In Silico Prediction and Selection of Target Sequences in the SARS-CoV-2 RNA Genome for an Antiviral Attack

The SARS-CoV-2 pandemic has urged the development of protective vaccines and the search for specific antiviral drugs. The modern gene editing toolbox provides alternative methods, such as CRISPR-Cas and RNA interference, that can be adapted as antiviral approaches, and contribute to this search. The unique CRISPR-Cas13d system, with the small crRNA guide molecule, mediates a sequence-specific attack on RNA, and can be developed as an anti-coronavirus strategy.
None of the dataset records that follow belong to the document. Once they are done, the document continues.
#[local] Instance quiet_preorder : PreOrder quiet.
Proof.
  split; [by intros s; split; auto|]. intros s1 s2 s3 [C1 S1 K1 N1] [C2 S2 K2 N2]. split.
  - by rewrite C2.
  - intros k. by rewrite S2.
  - auto.
  - intros k n [Hn|Hn]%N2; [auto|]. rewrite S1 in Hn. auto.
Qed.

(** A key is tracked from its first write on. *)
Lemma track_quiet k t t' d :
  txn_tracked t' = match txn_tracked t !! k with
                   | Some _ => txn_tracked t
                   | None => <[k := key_seq k d]> (txn_tracked t)
                   end →
  quiet (t, d) (t', d) ∧ is_Some (txn_tracked t' !! k).
Proof.
  intros E. destruct (txn_tracked t !! k) as [n|] eqn:Ek; rewrite E.
  - split; [|by exists n]. split; simpl; try done; rewrite E; auto.
  - split; [|exists (key_seq k d); by rewrite lookup_insert_eq].
    split; simpl; try done; intros k' n; rewrite E, lookup_insert; case_decide; naive_solver.
Qed.

Lemma put_quiet k v s : quiet s (put k v s).2.
Proof.
  destruct s as [t d]. unfold put. destruct (txn_Put k v d t) as [st t'] eqn:E.
  apply Put_spec in E. destruct (ok st); destruct E as [_ E]; simpl.
  - by apply (track_quiet k).
  - split; simpl; try done; rewrite E; auto.
Qed.

Lemma put_tracks k v s : (put k v s).1 = Ret true → is_Some (txn_tracked (put k v s).2.1 !! k).
Proof.
  destruct s as [t d]. unfold put. destruct (txn_Put k v d t) as [st t'] eqn:E.
  apply Put_spec in E. destruct (ok st); [|done]. intros _. destruct E as [_ E]. simpl.
  by apply (track_quiet k _ _ d) in E as [_ ?].
Qed.

Lemma get_state k s : (get k s).2 = s.
Proof. destruct s as [t d]. unfold get. destruct (txn_Get k d t) as [st v]. by destruct (ok st). Qed.

(** [get] never answers that there is no value. *)
Lemma get_never_none k s : (get k s).1 ≠ Ret None.
Proof. destruct s as [t d]. unfold get. destruct (txn_Get k d t) as [st v]. by destruct (ok st). Qed.

(** So [putIfNotExists] has found a value, or has thrown. *)
Lemma putIfNotExists_finds k v s :
  (putIfNotExists k v s).2 = s ∧
  (putIfNotExists k v s).1 = match (get k s).1 with
                             | Ret _ => Ret false
                             | Throw e => Throw e
                             | Block => Block
                             end.
Proof.
  unfold putIfNotExists. mred. pose proof (get_never_none k s) as Hn. pose proof (get_state k s) as Hs.
  destruct (get k s) as [[[x|]|e|] s']; simpl in *; subst; done.
Qed.

Lemma delete_quiet k (t : T) (d : D) : quiet (t, d) ((txn_Delete k d t).2, d).
Proof.
  destruct (txn_Delete k d t) as [st t'] eqn:E. apply Delete_spec in E. destruct (ok st); destruct E as [_ E]; simpl.
  - by apply (track_quiet k).
  - split; simpl; try done; rewrite E; auto.
Qed.

Lemma deleteRange_quiet n start end_ s : quiet s (deleteRange n start end_ s).2.
Proof.
  unfold deleteRange. mred. generalize (seek start (txn_Iterator s.2 s.1)). revert s.
  induction n as [|n IH]; intros s itr; simpl; [reflexivity|].
  destruct itr as [|[key v] itr]; [reflexivity|]. case_decide; [|reflexivity].
  destruct s as [t d]. mred. etransitivity; [apply (delete_quiet key)|]. apply IH.
Qed.

Lemma flushWal_quiet s : quiet s (flushWal s).2.
Proof.
  destruct s as [t d]. unfold flushWal. pose proof (FlushWAL_spec d) as [Hc Hs].
  destruct (txndb_FlushWAL d) as [st d']. split; simpl in *; auto.
Qed.

(** *** Calls on the manager *)

(** Every transaction tracks writes that have happened. *)
Definition tracked_ok m : Prop :=
  ∀ h t k n, txns m !! h = Some t → txn_tracked t !! k = Some n → (n ≤ key_seq k (txnDb_ m))%nat.

(** The writes a call commits, and those of a list of calls. *)
Definition committing (c : call) m : option (nat * list BatchOp) :=
  match c with
  | Commit h =>
      match txns m !! h with
      | Some t => if ok (txn_Commit (txnDb_ m) t).1.1 then Some (h, txn_writes t) else None
      | None => None
      end
  | _ => None
  end.
Fixpoint committed (cs : list call) m : list (nat * list BatchOp) :=
  match cs with
  | [] => []
  | c :: cs' => option_list (committing c m) ++ committed cs' (serve c m).2
  end.

(** What a call leaves of the database and of the transaction [h]. *)
Record call_spec (c : call) m m' : Prop := {
  c_contents : txndb_contents (txnDb_ m') =
    match committing c m with
    | Some (_, ops) => foldl apply_batch_op (txndb_contents (txnDb_ m)) ops
    | None => txndb_contents (txnDb_ m)
    end;
  c_seq k : (key_seq k (txnDb_ m) ≤ key_seq k (txnDb_ m'))%nat;
  c_written k : ∀ h ops, committing c m = Some (h, ops) → k ∈ map op_key ops →
    (key_seq k (txnDb_ m) < key_seq k (txnDb_ m'))%nat;
  c_kept h t : txns m !! h = Some t → ∃ t', txns m' !! h = Some t' ∧
    (c ≠ Commit h → ∀ k n, txn_tracked t !! k = Some n → txn_tracked t' !! k = Some n) }.

Lemma call_spec_same c m : committing c m = None → call_spec c m m.
Proof.
  intros Hc. split; rewrite ?Hc; try done; try lia. intros h t Ht. exists t. auto.
Qed.

(** A quiet call through a handle. *)
Lemma quiet_call {A} c h (f : M (T * D) A) m :
  committing c m = None → (∀ s, quiet s (f s).2) → tracked_ok m →
  call_spec c m (on_handle h f m).2 ∧ tracked_ok (on_handle h f m).2.
Proof.
  intros Hc Hf Hm. unfold on_handle. destruct (txns m !! h) as [t|] eqn:Eh;
    [|split; [by apply call_spec_same|done]].
  specialize (Hf (t, txnDb_ m)). destruct (f (t, txnDb_ m)) as [o [t' d']].
  destruct Hf as [C S K N]. simpl in *. split.
  - split; simpl; rewrite ?Hc; try done.
    + intros k. by rewrite S.
    + intros h' t0 Ht0. rewrite list_lookup_insert. case_decide as Hd.
      * destruct Hd as [<- _]. exists t'. split; [done|]. simplify_eq. auto.
      * exists t0. auto.
  - intros h' t0 k n Ht0 Hk. simpl in *. rewrite S.
    rewrite list_lookup_insert in Ht0. case_decide as Hd.
    + simplify_eq. apply N in Hk as [Hk| ->]; [by eapply Hm|lia].
    + by eapply Hm.
Qed.

Lemma create_call m : tracked_ok m →
  call_spec Create m (createTxnHandle m).2 ∧ tracked_ok (createTxnHandle m).2.
Proof.
  intros Hm. unfold createTxnHandle. destruct (BeginTransaction (txnDb_ m)) as [t d] eqn:E.
  apply Begin_spec in E as (_ & Ht & Hc & Hs & _). split.
  - split; simpl; try done.
    + intros k. by rewrite Hs.
    + intros h t0 Ht0. exists t0. split; [by apply lookup_app_l_Some|auto].
  - intros h t0 k n Ht0 Hk. simpl in *. rewrite Hs.
    apply lookup_app_Some in Ht0 as [Ht0|[_ Ht0]]; [by eapply Hm|].
    apply list_lookup_singleton_Some in Ht0 as [_ <-]. rewrite Ht in Hk. by rewrite lookup_empty in Hk.
Qed.

Lemma commit_call h m : tracked_ok m →
  call_spec (Commit h) m (on_handle h commit m).2 ∧ tracked_ok (on_handle h commit m).2 ∧
  ((∀ t, txns m !! h = Some t → ok (txn_Commit (txnDb_ m) t).1.1 = false) →
   txndb_contents (txnDb_ (on_handle h commit m).2) = txndb_contents (txnDb_ m)).
Proof.
  intros Hm. unfold on_handle. destruct (txns m !! h) as [t|] eqn:Eh.
  2:{ split; [|by split]. apply call_spec_same. simpl. by rewrite Eh. }
  unfold commit. destruct (txn_Commit (txnDb_ m) t) as [[st d'] t'] eqn:E.
  pose proof (Commit_spec _ _ _ _ _ E) as Hc.
  assert (Hkept : ∀ h0 t0, txns m !! h0 = Some t0 → ∃ t1, <[h:=t']> (txns m) !! h0 = Some t1 ∧
    (Commit h ≠ Commit h0 → ∀ k n, txn_tracked t0 !! k = Some n → txn_tracked t1 !! k = Some n)).
  { intros h0 t0 Ht0. rewrite list_lookup_insert. case_decide as Hd; [|by exists t0].
    destruct Hd as [<- _]. by exists t'. }
  split; [|split].
  - destruct (ok st) eqn:Est; simpl in *; split; simpl; rewrite ?Eh, ?E; simpl; rewrite ?Est; try done.
    + by destruct Hc as (_ & -> & _).
    + by destruct Hc as (_ & _ & Hle & _).
    + intros k h0 ops [= <- <-]. destruct Hc as (_ & _ & _ & Hlt & _). apply Hlt.
    + by destruct Hc as [-> _].
    + intros k. destruct Hc as (_ & Hseq & _). by rewrite Hseq.
  - intros h0 t0 k n Ht0 Hk. destruct (ok st); simpl in *; rewrite list_lookup_insert in Ht0;
      case_decide; simplify_eq.
    + destruct Hc as (_ & _ & _ & _ & Hle). auto.
    + destruct Hc as (_ & _ & Hle & _). etransitivity; [by eapply Hm|apply Hle].
    + destruct Hc as (_ & -> & Ht). rewrite Ht in Hk. by eapply Hm.
    + destruct Hc as (_ & -> & _). by eapply Hm.
  - intros Hf. specialize (Hf t eq_refl). rewrite E in Hf. simpl in Hf. rewrite Hf in *. by destruct Hc.
Qed.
We analyzed the SARS-CoV-2 genome to localize the hypothetically best crRNA-annealing sites of 23 nucleotides based on our extensive expertise with sequence-specific antiviral strategies. We considered target sites of which the sequence is well-conserved among SARS-CoV-2 isolates. As we should prepare for a potential future outbreak of related viruses, we screened for targets that are conserved between SARS-CoV-2 and SARS-CoV. To further broaden the search, we screened for targets that are conserved between SARS-CoV-2 and the more distantly related MERS-CoV, as well as the four other human coronaviruses (OC43, 229E, NL63, HKU1). Finally, we performed a search for pan-corona target sequences that are conserved among all these coronaviruses that are able to replicate in humans. This survey may contribute to the design of effective, safe, and escape-proof antiviral strategies to prepare for future pandemics.